START DATASET RECORDS

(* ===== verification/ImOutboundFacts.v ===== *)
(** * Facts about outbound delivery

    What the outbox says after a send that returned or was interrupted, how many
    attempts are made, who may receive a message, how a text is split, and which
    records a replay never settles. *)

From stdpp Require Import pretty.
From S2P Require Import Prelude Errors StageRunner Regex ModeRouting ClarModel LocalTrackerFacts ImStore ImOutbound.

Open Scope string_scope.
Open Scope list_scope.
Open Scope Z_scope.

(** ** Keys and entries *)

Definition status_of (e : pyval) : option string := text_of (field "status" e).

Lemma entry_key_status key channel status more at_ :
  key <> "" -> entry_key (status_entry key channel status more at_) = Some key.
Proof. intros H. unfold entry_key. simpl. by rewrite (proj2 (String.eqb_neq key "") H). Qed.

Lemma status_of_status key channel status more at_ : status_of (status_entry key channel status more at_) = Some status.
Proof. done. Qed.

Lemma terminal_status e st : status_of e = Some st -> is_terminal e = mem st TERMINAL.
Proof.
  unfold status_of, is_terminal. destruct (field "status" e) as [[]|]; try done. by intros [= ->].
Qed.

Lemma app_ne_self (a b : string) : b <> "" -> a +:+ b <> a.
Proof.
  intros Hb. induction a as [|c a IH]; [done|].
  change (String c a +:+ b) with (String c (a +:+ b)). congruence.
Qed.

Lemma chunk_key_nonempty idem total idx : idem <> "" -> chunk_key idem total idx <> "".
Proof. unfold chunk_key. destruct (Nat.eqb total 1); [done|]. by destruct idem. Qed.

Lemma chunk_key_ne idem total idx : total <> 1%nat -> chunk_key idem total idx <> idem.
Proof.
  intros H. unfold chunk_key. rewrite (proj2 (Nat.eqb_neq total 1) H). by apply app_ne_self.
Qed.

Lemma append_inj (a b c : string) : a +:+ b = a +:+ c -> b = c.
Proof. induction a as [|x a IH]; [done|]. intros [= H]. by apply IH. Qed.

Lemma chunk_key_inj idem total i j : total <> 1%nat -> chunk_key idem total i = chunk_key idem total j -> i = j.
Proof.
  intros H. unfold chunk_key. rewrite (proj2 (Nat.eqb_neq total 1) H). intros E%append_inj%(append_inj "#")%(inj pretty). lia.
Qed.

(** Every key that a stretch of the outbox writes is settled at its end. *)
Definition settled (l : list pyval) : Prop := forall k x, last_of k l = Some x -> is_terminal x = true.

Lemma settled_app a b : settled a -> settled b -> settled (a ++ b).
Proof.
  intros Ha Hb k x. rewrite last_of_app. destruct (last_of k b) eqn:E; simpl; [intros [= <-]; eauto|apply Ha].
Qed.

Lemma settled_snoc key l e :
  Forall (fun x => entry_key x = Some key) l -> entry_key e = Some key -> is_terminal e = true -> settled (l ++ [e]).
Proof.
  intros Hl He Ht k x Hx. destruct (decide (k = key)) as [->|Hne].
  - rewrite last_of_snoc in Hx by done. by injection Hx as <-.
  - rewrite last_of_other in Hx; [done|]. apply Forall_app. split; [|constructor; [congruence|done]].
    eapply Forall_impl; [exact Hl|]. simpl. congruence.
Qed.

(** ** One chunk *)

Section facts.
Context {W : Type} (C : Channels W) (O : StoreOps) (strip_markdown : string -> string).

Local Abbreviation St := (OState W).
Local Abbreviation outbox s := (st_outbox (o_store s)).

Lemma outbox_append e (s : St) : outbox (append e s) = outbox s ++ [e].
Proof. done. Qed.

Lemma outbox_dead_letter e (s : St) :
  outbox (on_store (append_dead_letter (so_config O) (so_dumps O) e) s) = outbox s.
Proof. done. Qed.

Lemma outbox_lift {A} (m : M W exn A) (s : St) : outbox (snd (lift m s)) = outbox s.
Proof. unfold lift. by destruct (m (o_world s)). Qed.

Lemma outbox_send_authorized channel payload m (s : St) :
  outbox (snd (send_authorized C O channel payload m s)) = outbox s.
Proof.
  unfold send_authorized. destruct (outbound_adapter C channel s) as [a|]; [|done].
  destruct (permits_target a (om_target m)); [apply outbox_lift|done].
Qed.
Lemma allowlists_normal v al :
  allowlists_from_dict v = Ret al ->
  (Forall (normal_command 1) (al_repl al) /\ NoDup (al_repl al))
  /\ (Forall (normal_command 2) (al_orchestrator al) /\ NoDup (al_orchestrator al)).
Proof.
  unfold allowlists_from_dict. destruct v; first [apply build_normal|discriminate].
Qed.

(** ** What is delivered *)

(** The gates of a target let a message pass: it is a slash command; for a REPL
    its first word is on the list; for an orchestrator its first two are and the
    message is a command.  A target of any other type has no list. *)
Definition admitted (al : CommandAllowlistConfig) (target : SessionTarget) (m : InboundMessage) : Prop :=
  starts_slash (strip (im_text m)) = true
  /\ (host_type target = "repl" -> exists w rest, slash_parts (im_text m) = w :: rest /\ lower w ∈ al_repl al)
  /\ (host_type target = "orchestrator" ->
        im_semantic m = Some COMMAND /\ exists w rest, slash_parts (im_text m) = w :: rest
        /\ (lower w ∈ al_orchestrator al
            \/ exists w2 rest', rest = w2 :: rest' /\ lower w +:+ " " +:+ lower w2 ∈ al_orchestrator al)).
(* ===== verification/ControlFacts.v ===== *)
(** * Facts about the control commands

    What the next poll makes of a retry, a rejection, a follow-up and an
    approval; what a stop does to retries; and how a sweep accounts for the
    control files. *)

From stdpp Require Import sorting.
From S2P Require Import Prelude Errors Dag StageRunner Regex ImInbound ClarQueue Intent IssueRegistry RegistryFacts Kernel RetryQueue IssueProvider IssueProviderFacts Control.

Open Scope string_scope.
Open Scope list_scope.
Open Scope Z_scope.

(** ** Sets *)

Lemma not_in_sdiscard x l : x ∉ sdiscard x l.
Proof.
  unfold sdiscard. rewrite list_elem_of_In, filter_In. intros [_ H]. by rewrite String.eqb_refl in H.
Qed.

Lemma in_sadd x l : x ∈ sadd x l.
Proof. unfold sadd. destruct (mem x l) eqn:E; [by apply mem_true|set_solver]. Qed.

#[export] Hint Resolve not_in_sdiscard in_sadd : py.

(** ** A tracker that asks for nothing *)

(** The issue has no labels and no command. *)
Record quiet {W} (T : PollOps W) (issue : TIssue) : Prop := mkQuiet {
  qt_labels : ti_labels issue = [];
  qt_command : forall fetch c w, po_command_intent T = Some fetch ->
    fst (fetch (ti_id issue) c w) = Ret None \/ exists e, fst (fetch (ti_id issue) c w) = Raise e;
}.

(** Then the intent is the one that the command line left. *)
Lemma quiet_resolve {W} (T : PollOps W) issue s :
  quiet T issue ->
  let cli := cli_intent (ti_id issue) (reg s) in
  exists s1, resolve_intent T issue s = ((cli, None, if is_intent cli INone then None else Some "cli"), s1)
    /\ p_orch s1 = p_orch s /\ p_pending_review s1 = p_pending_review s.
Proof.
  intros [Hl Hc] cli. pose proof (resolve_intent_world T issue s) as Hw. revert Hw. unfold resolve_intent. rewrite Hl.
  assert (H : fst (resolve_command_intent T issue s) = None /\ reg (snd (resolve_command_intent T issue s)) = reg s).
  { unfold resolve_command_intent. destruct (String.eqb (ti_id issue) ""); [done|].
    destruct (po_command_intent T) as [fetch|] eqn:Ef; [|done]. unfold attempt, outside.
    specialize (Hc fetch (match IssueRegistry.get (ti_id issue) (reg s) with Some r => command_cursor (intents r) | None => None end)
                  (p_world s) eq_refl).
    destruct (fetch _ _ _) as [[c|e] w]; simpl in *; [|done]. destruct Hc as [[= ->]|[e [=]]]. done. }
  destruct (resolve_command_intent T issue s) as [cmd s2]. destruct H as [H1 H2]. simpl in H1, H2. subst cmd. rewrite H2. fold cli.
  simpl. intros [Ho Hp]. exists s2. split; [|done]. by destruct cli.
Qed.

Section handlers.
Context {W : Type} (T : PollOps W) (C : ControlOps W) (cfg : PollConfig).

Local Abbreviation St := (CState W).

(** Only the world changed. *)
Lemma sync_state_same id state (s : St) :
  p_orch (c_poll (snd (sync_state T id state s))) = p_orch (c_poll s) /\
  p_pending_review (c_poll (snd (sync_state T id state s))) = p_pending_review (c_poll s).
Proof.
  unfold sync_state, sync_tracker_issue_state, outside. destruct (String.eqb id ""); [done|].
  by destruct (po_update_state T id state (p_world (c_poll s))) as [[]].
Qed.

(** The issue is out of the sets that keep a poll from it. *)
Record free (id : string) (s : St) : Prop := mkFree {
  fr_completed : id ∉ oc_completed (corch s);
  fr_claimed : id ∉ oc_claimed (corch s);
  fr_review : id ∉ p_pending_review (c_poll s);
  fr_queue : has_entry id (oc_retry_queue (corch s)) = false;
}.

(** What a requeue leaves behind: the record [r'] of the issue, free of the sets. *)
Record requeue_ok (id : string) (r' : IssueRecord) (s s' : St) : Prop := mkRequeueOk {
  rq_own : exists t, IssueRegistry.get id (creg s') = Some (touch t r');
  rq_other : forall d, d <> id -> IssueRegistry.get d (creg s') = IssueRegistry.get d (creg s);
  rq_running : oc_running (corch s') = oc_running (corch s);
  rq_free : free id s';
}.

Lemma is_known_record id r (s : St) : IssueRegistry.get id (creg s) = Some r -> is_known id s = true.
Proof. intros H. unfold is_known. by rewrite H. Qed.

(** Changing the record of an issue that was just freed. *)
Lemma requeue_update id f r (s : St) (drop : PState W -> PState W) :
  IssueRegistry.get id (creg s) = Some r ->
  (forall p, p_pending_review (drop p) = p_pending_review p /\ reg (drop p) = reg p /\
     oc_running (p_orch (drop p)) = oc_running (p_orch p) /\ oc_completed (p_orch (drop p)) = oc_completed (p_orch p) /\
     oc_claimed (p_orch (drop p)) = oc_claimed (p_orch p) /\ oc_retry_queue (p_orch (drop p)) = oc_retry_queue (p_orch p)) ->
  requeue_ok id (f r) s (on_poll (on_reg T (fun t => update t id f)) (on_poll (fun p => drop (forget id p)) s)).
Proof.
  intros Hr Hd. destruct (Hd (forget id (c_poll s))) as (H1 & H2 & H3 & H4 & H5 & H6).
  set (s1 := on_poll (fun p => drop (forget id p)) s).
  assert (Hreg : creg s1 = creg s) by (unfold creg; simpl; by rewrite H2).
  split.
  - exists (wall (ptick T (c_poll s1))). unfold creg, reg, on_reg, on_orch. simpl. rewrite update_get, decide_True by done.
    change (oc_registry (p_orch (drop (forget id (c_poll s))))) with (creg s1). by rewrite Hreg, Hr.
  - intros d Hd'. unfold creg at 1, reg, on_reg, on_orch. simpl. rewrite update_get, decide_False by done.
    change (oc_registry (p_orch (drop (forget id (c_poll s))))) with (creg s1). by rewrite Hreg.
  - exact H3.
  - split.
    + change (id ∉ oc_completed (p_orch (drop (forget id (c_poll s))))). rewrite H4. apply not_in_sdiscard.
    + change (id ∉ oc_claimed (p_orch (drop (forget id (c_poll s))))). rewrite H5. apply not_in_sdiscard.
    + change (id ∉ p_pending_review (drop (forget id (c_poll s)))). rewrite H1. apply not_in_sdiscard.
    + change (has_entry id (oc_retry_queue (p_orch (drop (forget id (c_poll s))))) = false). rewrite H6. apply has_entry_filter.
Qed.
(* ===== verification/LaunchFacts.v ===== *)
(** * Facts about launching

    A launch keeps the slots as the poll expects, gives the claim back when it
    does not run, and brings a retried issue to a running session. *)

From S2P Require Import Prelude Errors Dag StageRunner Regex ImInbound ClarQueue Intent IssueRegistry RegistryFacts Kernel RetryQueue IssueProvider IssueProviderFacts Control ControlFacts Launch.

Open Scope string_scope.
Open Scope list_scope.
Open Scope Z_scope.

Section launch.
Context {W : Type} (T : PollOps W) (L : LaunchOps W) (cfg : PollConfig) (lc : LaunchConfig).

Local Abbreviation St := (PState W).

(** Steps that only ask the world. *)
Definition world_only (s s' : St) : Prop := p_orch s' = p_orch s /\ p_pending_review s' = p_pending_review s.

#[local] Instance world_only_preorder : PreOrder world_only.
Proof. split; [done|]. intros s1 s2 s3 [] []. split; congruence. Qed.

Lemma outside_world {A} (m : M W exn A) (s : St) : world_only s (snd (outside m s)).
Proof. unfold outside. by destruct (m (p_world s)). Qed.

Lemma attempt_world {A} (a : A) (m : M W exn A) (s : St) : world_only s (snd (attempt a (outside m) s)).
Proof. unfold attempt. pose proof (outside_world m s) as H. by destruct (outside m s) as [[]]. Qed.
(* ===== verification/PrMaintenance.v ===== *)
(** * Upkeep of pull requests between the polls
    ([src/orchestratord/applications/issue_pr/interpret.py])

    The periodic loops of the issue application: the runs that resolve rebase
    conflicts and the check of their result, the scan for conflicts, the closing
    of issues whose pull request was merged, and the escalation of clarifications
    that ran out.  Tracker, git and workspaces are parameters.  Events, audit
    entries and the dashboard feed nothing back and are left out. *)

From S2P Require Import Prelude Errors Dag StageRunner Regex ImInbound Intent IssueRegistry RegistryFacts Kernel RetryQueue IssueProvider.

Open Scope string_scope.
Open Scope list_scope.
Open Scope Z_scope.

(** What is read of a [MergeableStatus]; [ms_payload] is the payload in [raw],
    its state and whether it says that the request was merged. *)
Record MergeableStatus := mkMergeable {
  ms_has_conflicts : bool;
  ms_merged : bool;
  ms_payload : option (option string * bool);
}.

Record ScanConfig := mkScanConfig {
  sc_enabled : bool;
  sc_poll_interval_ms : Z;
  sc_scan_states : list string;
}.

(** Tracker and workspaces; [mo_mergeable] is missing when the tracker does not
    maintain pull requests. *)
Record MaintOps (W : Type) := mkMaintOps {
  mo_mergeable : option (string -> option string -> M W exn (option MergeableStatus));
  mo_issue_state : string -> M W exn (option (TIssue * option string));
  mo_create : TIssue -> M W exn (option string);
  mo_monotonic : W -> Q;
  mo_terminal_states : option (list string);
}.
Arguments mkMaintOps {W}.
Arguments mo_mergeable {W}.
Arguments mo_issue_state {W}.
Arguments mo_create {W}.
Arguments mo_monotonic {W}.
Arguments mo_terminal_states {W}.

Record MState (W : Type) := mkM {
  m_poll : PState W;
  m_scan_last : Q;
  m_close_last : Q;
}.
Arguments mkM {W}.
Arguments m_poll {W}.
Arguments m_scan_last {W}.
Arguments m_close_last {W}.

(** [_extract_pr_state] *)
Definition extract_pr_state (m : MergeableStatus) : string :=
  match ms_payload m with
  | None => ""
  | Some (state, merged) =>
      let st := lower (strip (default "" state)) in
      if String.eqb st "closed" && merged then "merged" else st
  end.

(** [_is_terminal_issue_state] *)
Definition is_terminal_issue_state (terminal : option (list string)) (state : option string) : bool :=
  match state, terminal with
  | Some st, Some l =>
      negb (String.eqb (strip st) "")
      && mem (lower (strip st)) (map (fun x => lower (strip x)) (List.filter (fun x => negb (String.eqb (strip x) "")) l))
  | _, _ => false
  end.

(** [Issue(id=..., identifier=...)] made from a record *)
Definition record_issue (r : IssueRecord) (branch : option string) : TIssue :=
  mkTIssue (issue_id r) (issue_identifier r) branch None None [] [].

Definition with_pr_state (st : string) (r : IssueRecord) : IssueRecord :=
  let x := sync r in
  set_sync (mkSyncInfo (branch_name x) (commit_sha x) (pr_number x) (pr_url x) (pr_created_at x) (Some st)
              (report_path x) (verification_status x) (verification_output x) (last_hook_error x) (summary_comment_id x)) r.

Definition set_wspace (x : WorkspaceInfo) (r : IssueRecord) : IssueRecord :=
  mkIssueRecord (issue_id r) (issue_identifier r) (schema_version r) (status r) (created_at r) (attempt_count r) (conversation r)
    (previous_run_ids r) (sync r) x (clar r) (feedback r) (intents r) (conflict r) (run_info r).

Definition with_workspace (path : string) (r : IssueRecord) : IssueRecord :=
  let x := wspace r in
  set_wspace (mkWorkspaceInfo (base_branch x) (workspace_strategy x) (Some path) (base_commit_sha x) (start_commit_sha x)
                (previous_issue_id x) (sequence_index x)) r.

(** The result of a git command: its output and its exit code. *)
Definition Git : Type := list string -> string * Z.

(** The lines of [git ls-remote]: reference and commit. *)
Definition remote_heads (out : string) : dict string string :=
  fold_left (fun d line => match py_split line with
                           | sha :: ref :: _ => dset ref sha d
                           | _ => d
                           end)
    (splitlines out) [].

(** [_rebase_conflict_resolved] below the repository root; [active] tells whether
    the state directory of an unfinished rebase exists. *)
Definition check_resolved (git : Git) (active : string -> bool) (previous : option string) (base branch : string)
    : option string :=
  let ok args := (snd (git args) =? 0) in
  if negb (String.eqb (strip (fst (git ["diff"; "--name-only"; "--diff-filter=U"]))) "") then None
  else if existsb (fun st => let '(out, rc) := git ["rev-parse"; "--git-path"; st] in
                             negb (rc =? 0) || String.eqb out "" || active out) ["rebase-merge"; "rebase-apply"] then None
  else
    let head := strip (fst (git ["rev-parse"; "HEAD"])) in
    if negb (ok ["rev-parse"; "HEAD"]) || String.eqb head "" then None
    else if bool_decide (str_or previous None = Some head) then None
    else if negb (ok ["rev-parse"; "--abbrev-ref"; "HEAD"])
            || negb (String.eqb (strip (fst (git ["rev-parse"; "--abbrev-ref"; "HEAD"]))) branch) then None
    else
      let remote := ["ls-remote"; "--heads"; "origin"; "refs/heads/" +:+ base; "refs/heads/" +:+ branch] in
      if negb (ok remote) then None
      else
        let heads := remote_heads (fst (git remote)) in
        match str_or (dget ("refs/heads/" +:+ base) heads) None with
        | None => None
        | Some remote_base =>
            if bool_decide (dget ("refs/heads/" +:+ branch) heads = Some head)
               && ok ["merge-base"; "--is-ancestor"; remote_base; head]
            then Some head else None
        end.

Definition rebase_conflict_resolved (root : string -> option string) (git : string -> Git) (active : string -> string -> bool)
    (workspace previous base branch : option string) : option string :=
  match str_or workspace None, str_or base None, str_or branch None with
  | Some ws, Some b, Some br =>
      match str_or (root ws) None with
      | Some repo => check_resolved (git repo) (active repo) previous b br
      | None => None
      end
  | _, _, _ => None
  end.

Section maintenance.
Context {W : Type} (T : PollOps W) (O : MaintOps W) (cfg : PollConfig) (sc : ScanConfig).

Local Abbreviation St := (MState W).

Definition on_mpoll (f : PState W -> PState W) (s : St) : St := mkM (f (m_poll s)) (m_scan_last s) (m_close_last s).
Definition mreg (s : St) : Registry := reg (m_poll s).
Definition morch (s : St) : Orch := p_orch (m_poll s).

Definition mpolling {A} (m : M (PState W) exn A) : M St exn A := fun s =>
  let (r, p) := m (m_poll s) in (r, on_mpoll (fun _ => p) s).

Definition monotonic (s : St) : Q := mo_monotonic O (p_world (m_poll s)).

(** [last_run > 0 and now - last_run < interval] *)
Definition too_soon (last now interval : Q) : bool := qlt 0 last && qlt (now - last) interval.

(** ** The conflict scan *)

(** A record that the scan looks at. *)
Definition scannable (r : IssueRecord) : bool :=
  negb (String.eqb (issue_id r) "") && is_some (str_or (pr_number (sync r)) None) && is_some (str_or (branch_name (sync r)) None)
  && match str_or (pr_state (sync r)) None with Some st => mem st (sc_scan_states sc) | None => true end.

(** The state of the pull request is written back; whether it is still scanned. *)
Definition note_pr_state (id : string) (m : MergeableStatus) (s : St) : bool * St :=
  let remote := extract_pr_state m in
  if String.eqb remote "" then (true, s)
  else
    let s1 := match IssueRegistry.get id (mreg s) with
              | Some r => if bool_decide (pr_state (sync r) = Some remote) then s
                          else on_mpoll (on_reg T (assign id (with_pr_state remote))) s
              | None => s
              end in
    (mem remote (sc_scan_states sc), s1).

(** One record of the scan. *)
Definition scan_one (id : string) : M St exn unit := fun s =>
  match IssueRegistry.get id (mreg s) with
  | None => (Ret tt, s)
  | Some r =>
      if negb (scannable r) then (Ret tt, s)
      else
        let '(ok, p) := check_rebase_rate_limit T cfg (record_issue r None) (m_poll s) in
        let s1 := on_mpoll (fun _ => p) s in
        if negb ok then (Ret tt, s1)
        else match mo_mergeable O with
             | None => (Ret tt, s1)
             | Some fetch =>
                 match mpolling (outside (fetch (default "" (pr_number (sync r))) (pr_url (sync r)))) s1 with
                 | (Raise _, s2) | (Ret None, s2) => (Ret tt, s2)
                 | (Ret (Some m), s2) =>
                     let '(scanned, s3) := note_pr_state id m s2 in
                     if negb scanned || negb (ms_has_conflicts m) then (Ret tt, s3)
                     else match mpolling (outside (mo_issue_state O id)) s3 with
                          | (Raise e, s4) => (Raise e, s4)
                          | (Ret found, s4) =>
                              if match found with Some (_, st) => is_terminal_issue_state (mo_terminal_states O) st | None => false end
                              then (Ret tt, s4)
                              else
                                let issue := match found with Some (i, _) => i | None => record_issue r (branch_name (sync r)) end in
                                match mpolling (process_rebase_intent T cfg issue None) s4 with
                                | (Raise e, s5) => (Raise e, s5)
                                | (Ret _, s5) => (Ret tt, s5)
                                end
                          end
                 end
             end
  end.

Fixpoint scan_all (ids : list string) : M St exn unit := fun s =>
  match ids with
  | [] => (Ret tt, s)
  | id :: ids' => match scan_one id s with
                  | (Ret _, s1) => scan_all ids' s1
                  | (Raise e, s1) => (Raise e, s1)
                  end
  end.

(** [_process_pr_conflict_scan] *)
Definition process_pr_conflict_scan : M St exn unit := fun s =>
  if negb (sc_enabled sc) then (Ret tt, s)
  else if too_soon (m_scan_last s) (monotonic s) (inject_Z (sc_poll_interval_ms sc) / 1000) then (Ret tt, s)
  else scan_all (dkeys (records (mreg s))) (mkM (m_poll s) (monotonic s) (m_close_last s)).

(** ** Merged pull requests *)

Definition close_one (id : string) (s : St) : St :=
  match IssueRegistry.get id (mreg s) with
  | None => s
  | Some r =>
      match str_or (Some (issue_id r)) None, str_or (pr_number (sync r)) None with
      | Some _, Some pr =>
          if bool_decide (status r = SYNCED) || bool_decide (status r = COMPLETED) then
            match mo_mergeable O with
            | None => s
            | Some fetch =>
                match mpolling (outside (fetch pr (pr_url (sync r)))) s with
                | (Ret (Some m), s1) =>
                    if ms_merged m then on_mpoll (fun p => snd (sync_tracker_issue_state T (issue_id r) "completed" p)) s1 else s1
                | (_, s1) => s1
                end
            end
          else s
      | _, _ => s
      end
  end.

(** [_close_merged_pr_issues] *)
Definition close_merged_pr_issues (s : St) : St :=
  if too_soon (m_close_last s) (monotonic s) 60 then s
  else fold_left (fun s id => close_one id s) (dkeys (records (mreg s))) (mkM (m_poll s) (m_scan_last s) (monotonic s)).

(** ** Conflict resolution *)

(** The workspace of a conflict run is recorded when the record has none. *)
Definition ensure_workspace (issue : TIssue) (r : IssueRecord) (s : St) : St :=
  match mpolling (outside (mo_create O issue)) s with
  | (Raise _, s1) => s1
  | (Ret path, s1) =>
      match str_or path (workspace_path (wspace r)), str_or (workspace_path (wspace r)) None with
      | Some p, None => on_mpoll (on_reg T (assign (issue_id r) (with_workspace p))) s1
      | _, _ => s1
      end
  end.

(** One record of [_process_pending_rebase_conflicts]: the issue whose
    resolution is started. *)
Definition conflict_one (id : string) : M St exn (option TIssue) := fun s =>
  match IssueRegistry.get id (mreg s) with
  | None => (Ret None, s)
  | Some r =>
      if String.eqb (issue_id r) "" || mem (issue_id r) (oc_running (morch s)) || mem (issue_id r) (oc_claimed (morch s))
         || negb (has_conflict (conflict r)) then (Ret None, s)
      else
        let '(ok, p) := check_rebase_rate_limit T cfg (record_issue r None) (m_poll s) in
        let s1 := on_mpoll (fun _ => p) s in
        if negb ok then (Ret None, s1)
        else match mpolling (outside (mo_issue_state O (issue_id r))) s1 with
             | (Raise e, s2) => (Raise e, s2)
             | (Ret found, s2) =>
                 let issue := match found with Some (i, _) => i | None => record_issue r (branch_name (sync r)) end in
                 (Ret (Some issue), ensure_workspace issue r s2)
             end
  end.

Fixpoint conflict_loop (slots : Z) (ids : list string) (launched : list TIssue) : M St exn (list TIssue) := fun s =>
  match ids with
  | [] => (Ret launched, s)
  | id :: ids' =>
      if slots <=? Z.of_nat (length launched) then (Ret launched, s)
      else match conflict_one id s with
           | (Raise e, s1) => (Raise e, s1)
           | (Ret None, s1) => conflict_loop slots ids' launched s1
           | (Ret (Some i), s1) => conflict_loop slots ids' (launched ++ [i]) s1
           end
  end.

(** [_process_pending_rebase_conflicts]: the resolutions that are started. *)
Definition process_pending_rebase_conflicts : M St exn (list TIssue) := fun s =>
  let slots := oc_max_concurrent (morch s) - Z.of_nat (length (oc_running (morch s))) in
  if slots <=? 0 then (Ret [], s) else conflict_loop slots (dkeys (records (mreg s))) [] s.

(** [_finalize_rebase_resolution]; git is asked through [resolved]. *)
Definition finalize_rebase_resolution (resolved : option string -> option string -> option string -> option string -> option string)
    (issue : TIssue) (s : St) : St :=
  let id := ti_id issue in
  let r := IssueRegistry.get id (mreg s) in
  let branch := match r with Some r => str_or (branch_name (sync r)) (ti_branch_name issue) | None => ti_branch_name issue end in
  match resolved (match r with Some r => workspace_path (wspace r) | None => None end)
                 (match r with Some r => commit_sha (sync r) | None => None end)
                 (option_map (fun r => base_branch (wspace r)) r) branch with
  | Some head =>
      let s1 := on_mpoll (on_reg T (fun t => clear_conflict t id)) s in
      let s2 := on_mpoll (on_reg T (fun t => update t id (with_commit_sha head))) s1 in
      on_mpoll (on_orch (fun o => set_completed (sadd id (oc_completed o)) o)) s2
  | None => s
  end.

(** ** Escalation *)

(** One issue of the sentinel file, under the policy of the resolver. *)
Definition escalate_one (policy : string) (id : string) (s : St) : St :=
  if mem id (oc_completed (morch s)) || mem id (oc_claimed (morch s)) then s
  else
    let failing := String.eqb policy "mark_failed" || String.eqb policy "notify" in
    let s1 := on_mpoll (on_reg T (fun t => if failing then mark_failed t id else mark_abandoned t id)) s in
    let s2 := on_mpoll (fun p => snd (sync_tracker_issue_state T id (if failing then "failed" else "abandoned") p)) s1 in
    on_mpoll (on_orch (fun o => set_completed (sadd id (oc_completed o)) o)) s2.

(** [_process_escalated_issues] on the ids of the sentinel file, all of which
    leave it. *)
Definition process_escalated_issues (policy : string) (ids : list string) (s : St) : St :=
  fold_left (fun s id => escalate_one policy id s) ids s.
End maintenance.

END DATASET RECORDS

WHAT THE TASK REQUIRES: Take the lines above from the one containing "Proof. split; [done|]." to the one containing "ms_has_conflicts : bool;" and retype them exactly, both ends included, with nothing added.

OUTPUT BELOW:
Proof. split; [done|]. intros s1 s2 s3 [] []. split; congruence. Qed.

Lemma outside_world {A} (m : M W exn A) (s : St) : world_only s (snd (outside m s)).
Proof. unfold outside. by destruct (m (p_world s)). Qed.

Lemma attempt_world {A} (a : A) (m : M W exn A) (s : St) : world_only s (snd (attempt a (outside m) s)).
Proof. unfold attempt. pose proof (outside_world m s) as H. by destruct (outside m s) as [[]]. Qed.
(* ===== verification/PrMaintenance.v ===== *)
(** * Upkeep of pull requests between the polls
    ([src/orchestratord/applications/issue_pr/interpret.py])

    The periodic loops of the issue application: the runs that resolve rebase
    conflicts and the check of their result, the scan for conflicts, the closing
    of issues whose pull request was merged, and the escalation of clarifications
    that ran out.  Tracker, git and workspaces are parameters.  Events, audit
    entries and the dashboard feed nothing back and are left out. *)

From S2P Require Import Prelude Errors Dag StageRunner Regex ImInbound Intent IssueRegistry RegistryFacts Kernel RetryQueue IssueProvider.

Open Scope string_scope.
Open Scope list_scope.
Open Scope Z_scope.

(** What is read of a [MergeableStatus]; [ms_payload] is the payload in [raw],
    its state and whether it says that the request was merged. *)
Record MergeableStatus := mkMergeable {
  ms_has_conflicts : bool;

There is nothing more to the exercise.